I received my bracelet and headed to my appointment in gynecological oncology. I could feel the eyes on me as I checked in. Nurses pull me aside to see how I’m doing “given my age.” I get sympathetic looks from the patients, all much older than me, as I attend my appointments alone. I was asked to fill out a form indicating my level of “distress” on a scale of one to ten. I decided on six. That’s appropriate but not worrisome, right?
Eventually, that shield began to crack, piece by piece. I took on cancer like it was a full-time job: calling doctors, appointments, tests and meetings. At my last dance practice before surgery, I sobbed. The hurt and anger finally began pouring out of me, understanding that this was not an uncanny valley at all, but a mountain climb. It is real.
Cancer began to take each one of my loves. First dance, then film. I shot the film as intended, but after holding 10 to 15-pound camera set ups for several hours, I left feeling sore and exhausted. Then, cancer took the happiness from my family. Hearing my mother’s cries on the other end of the phone hundreds of miles away was the hardest part. No parent ever wants to hear that their child has cancer, especially when they’re states away.
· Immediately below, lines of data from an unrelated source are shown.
Lemma leads_note_running db run status saw :
  live run.(CloudRun.id) db -> leads db (note_running (E:=E) run status saw) (live_step run.(CloudRun.id) db).
Proof.
  intros Hl. pose proof (live_step_refl _ _ Hl) as Hr. unfold note_running. case_bool_decide; [|by apply leads_any; [apply quiet_ret|]].
  apply (leads_then _ _ _ (live_step run.(CloudRun.id) db)); [|done|].
  - case_match; [|by apply leads_any; [apply quiet_ret|]]. eapply leads_then; [by apply leads_status|done|].
    intros _ db' Hd. by apply leads_any; [apply quiet_ret|].
  - intros [] db' Hd; [by apply leads_any; [apply quiet_ret|]|]. apply leads_quiet; [apply quiet_outside|done|]. intros ts.
    eapply leads_then; [apply leads_activity, Hd| |].
    + intros db'' Hd'. by eapply live_step_trans.
    + intros _ db'' Hd'. apply leads_any; [apply quiet_ret|]. by eapply live_step_trans.
Qed.

Lemma leads_monitor db run policy :
  live run.(CloudRun.id) db -> leads db (monitor_cloud_run (V:=V) (E:=E) run policy) (moves run.(CloudRun.id) db).
Proof.
  intros Hl. unfold monitor_cloud_run. apply leads_quiet; [apply quiet_lift_opt|apply moves_refl|]. intros client.
  eapply leads_then; [by apply leads_observe|by intros ? [? _]|]. intros saw db1 [Hm1 Hl1].
  apply leads_quiet; [apply quiet_client|done|]. intros polled. generalize (match polled with Ok status => status | Err _ => CloudPollStatus.Unknown end).
  intros status.
  assert (forall reason detail, leads db1 (reclaim_thread_from_cloud (V:=V) (E:=E) run reason detail) (moves run.(CloudRun.id) db)) as Hrec.
  { intros reason detail. eapply leads_mono; [|by apply leads_reclaim]. intros db' Hm. by eapply moves_trans. }
  assert (leads db1 (saw_progress ← note_running run status saw;
            if (saw_progress : bool) then show_run run.(CloudRun.id) else check_stall (V:=V) run policy) (moves run.(CloudRun.id) db)) as Hrest.
  { eapply leads_then; [by apply leads_note_running| |].
    - intros db' [Hm _]. by eapply moves_trans.
    - intros b db2 [Hm2 Hl2]. assert (moves run.(CloudRun.id) db db2) as Hm by (by eapply moves_trans).
      destruct b; [eapply from_mono; [|apply leads_show]; by intros db' l r [[-> _] _]|].
      unfold check_stall. apply leads_quiet; [apply quiet_outside|done|]. intros ts.
      case_match; [|by apply leads_any; [apply quiet_ret|]]. eapply leads_then; [by apply leads_status| |].
      + intros db' [Hm' _]. by eapply moves_trans.
      + intros _ db3 [Hm3 Hl3]. eapply leads_mono; [|by apply leads_reclaim]. intros db' Hm'.
        eapply moves_trans; [|exact Hm']. by eapply moves_trans. }
  destruct status; first [exact Hrest|apply Hrec].
Qed.

Lemma leads_monitor_one db policy run :
  live run.(CloudRun.id) db -> leads db (monitor_one (V:=V) (E:=E) policy run) (moves run.(CloudRun.id) db).
Proof.
  intros Hl. pose proof (moves_refl run.(CloudRun.id) db) as Hr. unfold monitor_one, monitor_due.
  apply leads_quiet; [apply untold_bind; [apply quiet_outside|intros; apply quiet_mark]|done|].
  intros [|]; cbn [negb]; [|by apply leads_any; [apply quiet_ret|]].
  eapply leads_then; [by apply leads_caught, leads_monitor|done|]. intros [a|e] db' Hm; apply leads_any; try done; [apply quiet_ret|].
  apply quiet_dropped, quiet_base.
Qed.

Lemma leads_each policy runs0 db :
  sound db -> NoDup (CloudRun.id <$> runs0) -> (forall run, run ∈ runs0 -> live run.(CloudRun.id) db) ->
  leads db (for_each (monitor_one (V:=V) (E:=E) policy) runs0) (good db).
Proof.
  revert db. induction runs0 as [|run runs0 IH]; intros db Hs Hnd Hl; cbn [for_each].
  { apply leads_any; [apply quiet_ret|]. split; [done|apply kept_refl]. }
  rewrite fmap_cons in Hnd. apply NoDup_cons in Hnd as [Hnew Hnd].
  eapply leads_then; [apply leads_monitor_one, Hl; by left| |].
  - intros db' Hm. by apply (moves_good run.(CloudRun.id)).
  - intros _ db' Hm. pose proof (moves_good _ _ _ Hs Hm) as Hg. eapply leads_mono; [|apply IH; [apply Hg|done|]].
    + intros db'' Hg'. by eapply runs_good_trans.
    + intros run' Hr'. eapply moves_other_live; [|exact Hm|apply Hl; by right]. intros Heq. apply Hnew. rewrite Heq.
      apply list_elem_of_fmap. by exists run'.
Qed.

Lemma runs_good_refl db : sound db -> good db db.
Proof. intros Hs. split; [done|apply kept_refl]. Qed.

Lemma leads_tick db : sound db -> leads db (run_cloud_monitor_tick (V:=V) (E:=E)) (good db).
Proof.
  intros Hs. unfold run_cloud_monitor_tick. eapply from_bind; [apply from_active| |].
  - intros e db' l (-> & _). by apply runs_good_refl.
  - intros active db' l (-> & -> & _ & Hnd & Hrows). case_bool_decide; [by apply leads_any; [apply quiet_ret|by apply runs_good_refl]|].
    apply leads_quiet; [apply quiet_policy_or|by apply runs_good_refl|]. intros policy. apply leads_each; [done|apply Hnd, Hs|].
    intros run Hrun. destruct (Hrows run Hrun) as (row & Hrow & Ha & ->). by apply (live_of_row db row); [apply Hs|..].
Qed.

Lemma leads_manual db th : sound db -> leads db (reclaim_cloud_run (V:=V) (E:=E) th) (good db).
Proof.
  intros Hs. unfold reclaim_cloud_run. eapply from_bind; [apply from_active_of| |].
  - intros e db' l (-> & _). by apply runs_good_refl.
  - intros [run|] db' l (-> & -> & Hr); cbn [lift_opt ok_or]; [|by apply leads_any; [apply quiet_throw|by apply runs_good_refl]].
    destruct Hr as (row & Hrow & Ha & Hid). eapply leads_mono; [intros db'; by apply (moves_good run.(CloudRun.id))|].
    apply leads_reclaim. rewrite Hid. by apply (live_of_row db row); [apply Hs|..].
Qed.

(** *** Handing off *)

(** What allows a launch for a thread. *)
Definition allowed (policy : CloudPolicy.t) db (thread_id : string) (agent : AgentKind.t) : Prop :=
  policy.(CloudPolicy.enabled) = true /\
  filter (fun r => CloudRuns.of_thread thread_id r && CloudRuns.active_row r = true) db = [] /\
  Z.of_nat (length (filter (fun r => CloudRuns.active_row r = true) db)) < policy.(CloudPolicy.max_concurrent_cloud_runs) /\
  cloud_provider agent = true.

Lemma from_refuse_when {A} db b msg (k : () -> C E A) (Q : CloudDb -> list CloudEvent.t -> result CloudFail A -> Prop) :
  (forall e, Q db [] (Err e)) -> (b = false -> from db (k ()) Q) -> from db (refuse_when b msg ≫= k) Q.
Proof. intros He Hk. destruct b; [|by apply Hk]. intros c <-. exists []. cbn. by rewrite app_nil_r. Qed.
Lemma from_lift_opt {A B} db (o : option A) e (k : A -> C E B) (Q : CloudDb -> list CloudEvent.t -> result CloudFail B -> Prop) :
  (forall e, Q db [] (Err e)) -> (forall a, o = Some a -> from db (k a) Q) -> from db (lift_opt o e ≫= k) Q.
Proof. intros He Hk. destruct o as [a|]; [by apply Hk|]. intros c <-. exists []. cbn. by rewrite app_nil_r. Qed.

(** A client speaks of its own provider, and is ready when nothing blocks it. *)
Lemma availability_agent agent (client : CloudTaskClient.t E) ts env :
  cloud_client_for (V:=V) agent = Some client ->
  returns (client.(CloudTaskClient.availability) ts env) (fun a =>
    a.(CloudAvailability.agent) = agent /\ (a.(CloudAvailability.ready) = true <-> a.(CloudAvailability.blockers) = [])).
Proof.
  destruct agent; cbn; intros [= <-]; cbn [CloudTaskClient.availability codex_cloud_client claude_cloud_client];
    unfold codex_availability, claude_availability;
    apply returns_bind; intros binary; apply returns_bind; intros [auth blockers]; [|apply returns_bind; intros probed_];
    (apply returns_ret; cbn; split; [done|by rewrite bool_decide_eq_true]).
Qed.

Lemma from_availability db agent (client : CloudTaskClient.t E) ts env :
  cloud_client_for (V:=V) agent = Some client ->
  from db (ask_sure (client.(CloudTaskClient.availability) ts env)) (fun db' l r => db' = db /\ l = [] /\
    match r with Ok a => a.(CloudAvailability.agent) = agent | Err _ => True end).
Proof.
  intros Hc c Hdb. destruct (quiet_outside (surely (client.(CloudTaskClient.availability) ts env)) db c Hdb) as (l & Hl).
  exists l. pose proof (availability_agent agent client ts env) as Ha.
  unfold ask_sure, outside, at_base, sys_, at_desk, at_core, call, surely in *.
  specialize (Ha Hc (sys (desk_core (desk (base c))))). unfold value in Ha.
  destruct (client.(CloudTaskClient.availability) ts env _) as [s' [a|[]]]. cbn in *. destruct Hl as (? & ? & ?). by destruct Ha.
Qed.

Definition probed (agent : AgentKind.t) (l : list CloudEvent.t) : Prop :=
  exists a, l = [CloudEvent.Probed a] /\ a.(CloudAvailability.agent) = agent /\ a.(CloudAvailability.ready) = true.
Lemma from_check db policy thread_id agent_override :
  from db (check_handoff (V:=V) policy thread_id agent_override) (fun db' l r => db' = db /\
    match r with
    | Ok target => target.(HandoffTarget.policy) = policy /\ allowed policy db thread_id target.(HandoffTarget.agent) /\
                   cloud_client_for target.(HandoffTarget.agent) = Some target.(HandoffTarget.client) /\ probed target.(HandoffTarget.agent) l
    | Err _ => quiet_events l
    end).
Proof.
  assert (quiet_events []) as Hnil by constructor. unfold check_handoff.
  apply from_refuse_when; [done|]. intros Hen%negb_false_iff.
  apply from_quiet; [apply quiet_base|done|]. intros found. apply from_lift_opt; [done|]. intros thread _.
  eapply from_bind; [apply from_active_of|naive_solver|]. intros running db1 l1 (-> & -> & Hrun). cbn [app].
  apply from_refuse_when; [done|]. intros Hnone%bool_decide_eq_false. destruct running; [by destruct Hnone|].
  eapply from_bind; [apply from_active|naive_solver|]. intros active db1 l1 (-> & -> & Hlen & _). cbn [app].
  apply from_refuse_when; [done|]. intros Hcap%Z.leb_gt.
  apply from_lift_opt; [done|]. intros agent _. apply from_lift_opt; [done|]. intros client Hclient.
  apply from_quiet; [apply quiet_outside|done|]. intros ts.
  eapply from_bind; [by apply from_availability|naive_solver|]. intros a db1 l1 (-> & -> & Ha). cbn [app].
  apply from_tell_bind. assert (quiet_events [CloudEvent.Probed a]) as Hone by (by repeat constructor).
  apply from_refuse_when; [done|]. intros Hready%negb_false_iff.
  apply from_quiet; [apply quiet_outside|done|]. intros record. apply from_quiet; [apply quiet_outside|done|]. intros ts'.
  apply from_quiet; [quiet|done|]. intros _. apply from_quiet; [apply quiet_base|done|]. intros links.
  apply from_quiet; [apply quiet_worktree|done|]. intros subject. apply from_lift_opt; [done|]. intros [worktree branch] _.
  apply from_quiet; [apply quiet_ret|done|]. intros _. apply from_ret. cbn. split_and!; [done|done| |done|by exists a].
  unfold allowed. rewrite <- Hlen. split_and!; [done..|]. by destruct agent.
Qed.

(** The consent asked for, and given. *)
Definition consented (policy : CloudPolicy.t) (trigger : CloudHandoffTrigger.t) (l : list CloudEvent.t) : Prop :=
  if policy.(CloudPolicy.require_approval) && bool_decide (trigger = CloudHandoffTrigger.Manual)
  then l = [CloudEvent.ApprovalDecided ApprovalDecision.Allow] \/ l = [CloudEvent.ApprovalDecided ApprovalDecision.AllowForSession]
  else l = [].
Lemma from_consent db (target : HandoffTarget.t E) trigger thread_id :
  from db (handoff_consent (V:=V) target trigger thread_id) (fun db' l r => db' = db /\
    match r with Ok _ => consented target.(HandoffTarget.policy) trigger l | Err _ => quiet_events l end).
Proof.
  unfold handoff_consent, consented. destruct (_ && _); [|by apply from_ret].
  apply from_quiet; [apply quiet_outside|intros; split; [done|constructor]|]. intros decision.
  apply from_tell_bind. destruct decision; first [apply from_ret; auto|apply from_throw; split; [done|by repeat constructor]].
Qed.

(** No session of the thread was seen, or it was told to stop and did. *)
Definition stopped (thread_id : string) (l : list CloudEvent.t) : Prop :=
  l = [CloudEvent.ActiveSeen thread_id false] \/
  l = [CloudEvent.ActiveSeen thread_id true; CloudEvent.CancelAsked thread_id; CloudEvent.SessionStopped true].
Lemma from_quiesce db thread_id :
  from db (quiesce (E:=E) thread_id) (fun db' l r => db' = db /\ match r with Ok _ => stopped thread_id l | Err _ => quiet_events l end).
Proof.
  unfold quiesce. apply from_hear; [apply quiet_base|intros; split; [done|constructor]|].
  intros [|]; cbn [negb]; [|apply from_ret; split; [done|by left]].
  apply from_hear; [apply quiet_outside|intros; split; [done|by repeat constructor]|]. intros cancelled.
  apply from_hear; [apply quiet_outside|intros; split; [done|by repeat constructor]|]. intros [|]; [apply from_ret; split; [done|by right]|].
  apply from_throw. split; [done|by repeat constructor].
Qed.

(** Everything was committed, the branch pushed and the head read, in that order. *)
Definition checkpointed (worktree branch commit : string) (l : list CloudEvent.t) : Prop :=
  exists committed, l = [CloudEvent.Committed worktree (Ok committed); CloudEvent.Pushed worktree branch (Ok ());
                         CloudEvent.HeadRead worktree (Ok commit)].
Lemma from_then_git {A B} db (event : result string A -> CloudEvent.t) (m : SysM E (result string A)) (rest : A -> C E (result string B))
  (Q : CloudDb -> list CloudEvent.t -> result CloudFail (result string B) -> Prop) :
  (forall e, Q db [] (Err e)) -> (forall e, Q db [event (Err e)] (Ok (Err e))) ->
  (forall a, from db (rest a) (fun db' l r => Q db' (event (Ok a) :: l) r)) -> from db (then_git event m rest) Q.
Proof.
  intros He Hr Ha. unfold then_git. apply from_hear; [apply quiet_outside|done|]. intros [a|e]; [apply Ha|by apply from_ret].
Qed.
Lemma from_checkpoint db worktree branch :
  from db (checkpoint (V:=V) (E:=E) worktree branch) (fun db' l r => db' = db /\
    match r with Ok (_, commit) => checkpointed worktree branch commit l | Err _ => quiet_events l end).
Proof.
  assert (Hnil : quiet_events []) by constructor.
  unfold checkpoint. apply from_quiet; [apply quiet_outside|done|]. intros auth. apply from_quiet; [apply quiet_base|done|]. intros before.
  apply (from_bind _ _ _ (fun db' l r => db' = db /\
    match r with Ok (Ok commit) => checkpointed worktree branch commit l | _ => quiet_events l end)).
  - apply from_then_git; [done|intros; split; [done|by repeat constructor]|]. intros committed.
    apply from_then_git; [intros; split; [done|by repeat constructor]..|]. intros [].
    apply from_hears; [apply quiet_outside|intros; split; [done|by repeat constructor]|]. intros [commit|e]; (split; [done|]); [by exists committed|by repeat constructor].
  - naive_solver.
  - intros [commit|e] db' l [-> Hl]; [apply from_ret|apply from_throw]; by rewrite app_nil_r.
Qed.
My parents did what they knew how to do. They drafted a power of attorney document and called doctors for me, but I know they felt powerless.
I’ve always loved making films about women. For the past few months, I’ve been working on a documentary about the history of co-education at Yale. I’ve read numerous accounts of women’s first years, practically obsessed with understanding the power structures of Yale College and its treatment of women. Suddenly, the irony of my situation struck me as being cosmically connected to the women I study. I too am sitting in a dorm room at Yale College, struggling with my womanhood, fearing that I may fall behind.
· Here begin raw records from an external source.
(* ===== verification/Evaluator.v ===== *)
(** * The gate evaluator (crates/am-core/src/evaluator.rs)

    A plan in the mode AutoEvaluate asks an agent whether the work behind a gate
    is done.  [evaluate_work_gate] is the whole handler: it reads the policy,
    builds the context, runs the agent against a timeout, reads a verdict out of
    what the agent said, stores the evaluation (the table of
    crates/am-db/src/repos/work_graph.rs) and, on a failure, creates the follow-up
    work.  The state is the plan's ([Core]) with the evaluations, the settings and
    the history of the runs.  Class [EvaluatorHost] is the agents and the readers
    of diffs and transcripts in other components. *)
From Stdlib Require Import Ascii String SpecFloat Sorted.
From stdpp Require Import gmap strings pretty.
From S2P Require Import Prelude RustStr Json Enums Records Doubles Capacity Gating WorkGraphDb WorkGraphInv Limits ThreadText Attachments GitText TaskTexts WorkPlan PlanDriver PlanProps NodeCommands Demo JsonView ProviderText AdapterArgs.
#[local] Open Scope string_scope.
#[local] Open Scope Z_scope.

(** ** Data (am-proto/src/work_graph.rs) *)

Module EvaluationFollowUp.
Record t := mk { title : string; description : option string; priority : TaskPriority.t }.
End EvaluationFollowUp.

Module WorkGateEvaluation.
Record t := mk {
  id : string;
  plan_run_id : option string;
  node_id : string;
  evaluator_agent : option AgentKind.t;
  verdict : EvaluationVerdict.t;
  confidence : f64;
  findings : list string;
  required_follow_ups : list EvaluationFollowUp.t;
  validation_commands : list string;
  rationale : string;
  raw_output : string;
  created_at : Z
}.
Definition set_raw_output (v : string) (e : t) : t :=
  mk e.(id) e.(plan_run_id) e.(node_id) e.(evaluator_agent) e.(verdict) e.(confidence) e.(findings)
    e.(required_follow_ups) e.(validation_commands) e.(rationale) v e.(created_at).
End WorkGateEvaluation.

Module EvaluatorPolicy.
Record t := mk {
  enabled : bool;
  agent : option AgentKind.t;
  model : option string;
  reasoning : option string;
  timeout_secs : Z;
  create_follow_up_nodes : bool
}.
Definition default : t := mk true None None None 300 true.
End EvaluatorPolicy.

Module WorkNodeDiff.
Record t := mk { task : option TaskDiff.t; thread : option AgentThreadDiff }.
Definition default : t := mk None None.
End WorkNodeDiff.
The type of cancer I was diagnosed with is most common in young women. The possibility of losing my ability to have a child before I’ve even begun to consider it became my biggest fear. The hardest part about cancer is how much we don’t know. I had reasoned with what I was losing: one ovary, one fallopian tube, a semester of dance, being on set, and a simple medical history. It was the things I didn’t know that scared me the most. I had a thing inside of me slowly eating me away. What would I lose next? My hair? My fertility?
It’s still hard to grasp that one of the most formative moments in my life is happening to me, but next summer, I will sit around that same campfire with a different “greatest longing.” The past two weeks, I’ve received hundreds of messages and spent nearly all my time around the people I love. Even when it feels like I’m stuck between worlds, floating in the purgatory of the uncanny valley, my family and friends bring me back. Not film. Not writing. Not dance. Cancer is realizing that my greatest longing was never about personal goals; it was to be loved. And I am so, incredibly, beautifully, loved.